### RECORDS FOR THIS TASK
Definition allValueWitnessKinds : list ValueWitnessKind :=
  [AllocateBuffer; AssignWithCopy; AssignWithTake; DeallocateBuffer; Destroy;
   DestroyBuffer; InitializeBufferWithCopyOfBuffer; InitializeBufferWithCopy;
   InitializeWithCopy; InitializeBufferWithTake; InitializeWithTake;
   ProjectBuffer; InitializeBufferWithTakeOfBuffer; DestroyArray;
   InitializeArrayWithCopy; InitializeArrayWithTakeFrontToBack;
   InitializeArrayWithTakeBackToFront; StoreExtraInhabitant;
   GetExtraInhabitantIndex; GetEnumTag; DestructiveProjectEnumData;
   DestructiveInjectEnumTag; GetEnumTagSinglePayload;
   StoreEnumTagSinglePayload].

(** ** The printer's state and its monad *)

(** The mutable members of [class NodePrinter]; [Options] never changes after
    construction and is a parameter of the member functions below. *)
Record NodePrinter := mkNodePrinter {
  Printer : string;
  SpecializationPrefixPrinted : bool;
  isValid : bool
}.

Definition M (A : Type) : Type := NodePrinter -> Res (A * NodePrinter).

Definition ret {A} (a : A) : M A := fun st => Ok (a, st).

Definition bind {A B} (m : M A) (f : A -> M B) : M B :=
  fun st =>
    match m st with
    | Ok (a, st') => f a st'
    | Stop e => Stop e
    end.

Definition fail {A} (e : Failure) : M A := fun _ => Stop e.

Definition lift {A} (r : Res A) : M A :=
  fun st => match r with Ok a => Ok (a, st) | Stop e => Stop e end.

Definition bindR {A B} (r : Res A) (f : A -> Res B) : Res B :=
  match r with Ok a => f a | Stop e => Stop e end.

Declare Scope printer_scope.
Delimit Scope printer_scope with printer.
Declare Scope res_scope.
Delimit Scope res_scope with res.

Notation "x <- m ;; k" := (bind m (fun x => k))
  (at level 61, m at next level, right associativity) : printer_scope.
Notation "m ;; k" := (bind m (fun _ => k))
  (at level 61, right associativity) : printer_scope.
Notation "x <-! r ;; k" := (bind (lift r) (fun x => k))
  (at level 61, r at next level, right associativity) : printer_scope.
Notation "x <- m ;; k" := (bindR m (fun x => k))
  (at level 61, m at next level, right associativity) : res_scope.

(** [Printer << s]. *)
Definition emit (s : string) : M unit :=
  fun st => Ok (tt, mkNodePrinter (Printer st ++ s)
                                  (SpecializationPrefixPrinted st)
                                  (isValid st)).

(** [Printer.getStringRef().size()]. *)
Definition getSize : M nat := fun st => Ok (String.length (Printer st), st).

Definition setInvalid : M unit :=
  fun st => Ok (tt, mkNodePrinter (Printer st)
                                  (SpecializationPrefixPrinted st) false).

Definition getSpecializationPrefixPrinted : M bool :=
  fun st => Ok (SpecializationPrefixPrinted st, st).

Definition setSpecializationPrefixPrinted : M unit :=
  fun st => Ok (tt, mkNodePrinter (Printer st) true (isValid st)).

Definition printer_unreachable {A} (Message : string) : M A :=
  fail (Unreachable Message).

Definition when (b : bool) (m : M unit) : M unit :=
  if b then m else ret tt.

Definition done : M NodePointer := ret None.

(** ** The member functions of NodePrinter *)

Inductive SugarType :=
  | SugarNone
  | SugarOptional
  | SugarImplicitlyUnwrappedOptional
  | SugarArray
  | SugarDictionary.

Inductive TypePrinting := NoType | WithColon | FunctionStyle.

Definition TypePrinting_eqb (a b : TypePrinting) : bool :=
  match a, b with
  | NoType, NoType | WithColon, WithColon | FunctionStyle, FunctionStyle => true
  | _, _ => false
  end.

(** The states of the loop of [printImplFunctionType]. *)
Inductive ImplState := Attrs | Inputs | Results.

Definition ImplState_eqb (a b : ImplState) : bool :=
  match a, b with
  | Attrs, Attrs | Inputs, Inputs | Results, Results => true
  | _, _ => false
  end.

Definition ImplState_leb (a b : ImplState) : bool :=
  match a, b with
  | Attrs, _ | Inputs, Inputs | Inputs, Results | Results, Results => true
  | _, _ => false
  end.

Definition isKind (n : Node) (k : Kind) : bool := Kind_eqb (getKind n) k.

(** [std::find_if] over the children, by kind. *)
Definition getChildIf (n : Node) (k : Kind) : NodePointer :=
  find (fun child => isKind child k) (getChildren n).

### PROBLEM DESCRIPTION
Find the word "Attrs" in the material, then list each line that holds it.

### ANSWER FOR THE TASK
Inductive ImplState := Attrs | Inputs | Results.
  | Attrs, Attrs | Inputs, Inputs | Results, Results => true
  | Attrs, _ | Inputs, Inputs | Inputs, Results | Results, Results => true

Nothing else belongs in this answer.